If for any reason you feel insecure, particularly in the area of life symbolized by the house that Taurus falls in your chart, this is the New Moon each year to take a look at why and to evaluate the ways that you can make yourself feel more secure. This may have to do with how you’re earning or managing your money, whether physical possessions can really address emotional deficits, and, whether your physical home feels safe and well cared for.
This New Moon point is very close to Uranus and Jupiter, which came together in a conjunction on April 20th. So, this New Moon resonates to some degree with some of the things that we experienced at that conjunction. If the point of the conjunction between Jupiter and Uranus, which was 21º 49 ‘ Taurus – if that closely aspected something in your birth chart, you may just now be beginning to understand what it all meant.

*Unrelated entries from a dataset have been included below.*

(** * Cryptalyze: the candle ingestion pipeline

    A shallow embedding of [src/real_time.py] and [src/data_processor.py]:
    the historical backfill ([BulkDataDownloader], [BinanceRealtimeData]),
    the live WebSocket feed and the consolidated dataset kept by
    [ContinuousDataStreamer].

    Modelling conventions.
    - A polars [DataFrame] is the list of its rows; [pl.concat] is row
      append, [tail(n)] the last [n] rows, [is_empty] the empty list.  Column
      names and dtypes are not part of the model: [pl.DataFrame()] is the
      empty list, and frames that are concatenated are taken to have the
      same schema.
    - Python [float] is a binary64 value ([PrimFloat.float]); Python [int] is
      [Z]; [datetime] values are integers (microseconds for the wall clock,
      milliseconds for candle timestamps).
    - Every method runs in the monad [M]: it threads the [World] (the
      streamer object, standard output, the files written, and the oracles
      that stand for the network and the wall clock) and either returns a
      value or raises a Python exception.
    - Functions of the Python runtime and of polars whose results only matter
      through success or failure are fields of the class [PyLib]. *)

From Stdlib Require Import ZArith List String Ascii Bool Lia.
From Stdlib Require Import Sorting.Sorted Sorting.Permutation.
From Stdlib Require Import Floats.PrimFloat Numbers.Cyclic.Int63.Uint63.
Import ListNotations.

Local Open Scope string_scope.
Local Open Scope list_scope.
Local Open Scope Z_scope.

Set Implicit Arguments.

(** ** Exceptions and results *)

(** [except Exception] catches everything but [KeyboardInterrupt]. *)
Inductive exn : Type :=
| Exception (msg : string)
| KeyboardInterrupt.

Inductive result (A : Type) : Type :=
| Ok (a : A)
| Raise (e : exn).

Arguments Ok {A} a.
Arguments Raise {A} e.

(** What an external service answers: an error message or a payload. *)
Definition response (A : Type) : Type := (string + A)%type.

(** ** Rows and frames *)

(** A row of the 14-column klines frame ([KLINES_COLUMNS] plus the two
    derived datetime columns). *)
Module Row.
Record t : Type := mk {
  open_time : Z;
  open : float;
  high : float;
  low : float;
  close : float;
  volume : float;
  close_time : Z;
  quote_asset_volume : float;
  number_of_trades : Z;
  taker_buy_base_volume : float;
  taker_buy_quote_volume : float;
  ignore : string;
  open_datetime : Z;
  close_datetime : Z
}.
End Row.

Definition DataFrame : Type := list Row.t.

Definition is_empty (df : DataFrame) : bool :=
  match df with [] => true | _ :: _ => false end.

(** [df.tail(n)]: the last [n] rows (all of them when there are fewer). *)
Definition tail (n : nat) (df : DataFrame) : DataFrame :=
  skipn (List.length df - n) df.

(** [pl.concat([a, b])]. *)
Definition pl_concat (a b : DataFrame) : DataFrame := a ++ b.

(** A row of the 12-column klines table, as the archive's CSV files and the
    REST endpoint give it.  [P] is the type of the price and volume columns:
    text as delivered by the REST endpoint, [float] once parsed. *)
Module Kline.
Record t (P : Type) : Type := mk {
  open_time : Z;
  open : P;
  high : P;
  low : P;
  close : P;
  volume : P;
  close_time : Z;
  quote_asset_volume : P;
  number_of_trades : Z;
  taker_buy_base_volume : P;
  taker_buy_quote_volume : P;
  ignore : string
}.
End Kline.

(** The [candle_data] dictionary built by [stream_live_data]. *)
Module Candle.
Record t : Type := mk {
  open_time : Z;
  open : float;
  high : float;
  low : float;
  close : float;
  volume : float;
  close_time : Z;
  quote_asset_volume : float;
  number_of_trades : Z;
  taker_buy_base_volume : float;
  taker_buy_quote_volume : float;
  is_closed : bool;
  open_datetime : Z;
  close_datetime : Z
}.
End Candle.

(** ** Decoded JSON *)

#[local] Unset Elimination Schemes.
Inductive json : Type :=
| JNull
| JBool (b : bool)
| JInt (z : Z)
| JReal (f : float)
| JStr (s : string)
| JArr (items : list json)
| JObj (fields : list (string * json)).
#[local] Set Elimination Schemes.

(** [obj[key]] on a decoded value: defined on objects that hold the key. *)
Fixpoint assoc (key : string) (fields : list (string * json)) : option json :=
  match fields with
  | [] => None
  | (k, v) :: rest => if String.eqb k key then Some v else assoc key rest
  end.

Definition getitem (obj : json) (key : string) : option json :=
  match obj with
  | JObj fields => assoc key fields
  | _ => None
  end.

(** ** The Python runtime and polars *)

Class PyLib : Type := {
  (** [float(s)] on a [str]; [None] when it raises [ValueError]. *)
  float_of_str : string -> option float;
  (** [float(n)] on an [int]; [None] when it raises [OverflowError]. *)
  float_of_int : Z -> option float;
  (** [datetime.fromtimestamp(ms / 1000)]; [None] when it raises. *)
  fromtimestamp : Z -> option Z;
  (** [int(now.replace(hour=0, minute=0, second=0, microsecond=0).timestamp()
      * 1000)] for a wall-clock reading [now]. *)
  midnight_timestamp : Z -> Z;
  (** polars' strict cast of a [Utf8] cell to [Float64]. *)
  cast_float64 : string -> option float;
  (** [pl.read_csv(io.StringIO(content.decode('utf-8')), schema=KLINES_SCHEMA,
      new_columns=KLINES_COLUMNS, has_header=False)]; [None] when decoding
      or parsing raises. *)
  read_csv : string -> option (list (Kline.t float))
}.

(** ** The world *)

(** One page of the bucket listing: the [Key] of every [Contents] element,
    whether [IsTruncated] reads true, and [NextContinuationToken]. *)
Record Page : Type := {
  keys : list string;
  is_truncated : bool;
  next_token : option string
}.

(** How the iteration over a WebSocket connection ends: the peer closes
    normally (the [async for] just stops), the connection breaks
    ([ConnectionClosedError] is raised from the iterator), or the process is
    interrupted. *)
Inductive Closing : Type :=
| ClosedOK
| ConnectionLost (msg : string)
| Interrupted.

(** A text frame is given by what [json.loads] makes of it ([None] when it
    raises). *)
Definition Message : Type := option json.

(** One connection: the frames it delivers, then how it ends. *)
Record Session : Type := {
  messages : list Message;
  closing : Closing
}.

So there is big energy in this New Moon chart, that big energy of Jupiter and Uranus. And it takes big energy to push up a newly formed continent, like the one we see in the Sabian symbol for this New Moon. The Sun and Moon in this lovely sextile aspect of Saturn gives the opportunity to create a new platform for being in the world; to help us use some of this very exciting Jupiter-Uranus symbolism. If you’ve been needing to do some big home repairs, if you want to increase your income by applying for a raise or a new job, whether there’s a big purchase you’ve been saving up for, this is an exciting New Moon to get going on these projects.
Lunar Phase Family Cycle
This New Moon initiates a lunar phase family cycle that will continue over the next 36 months. What is initiated at this New Moon may not be exactly what we hope or think that it would be. We have particular ideas about each sign of the zodiac and what it might represent to us. But sometimes the things that emerge at the New Moon defy our predictions, but at the same time, in hindsight, they seem appropriate.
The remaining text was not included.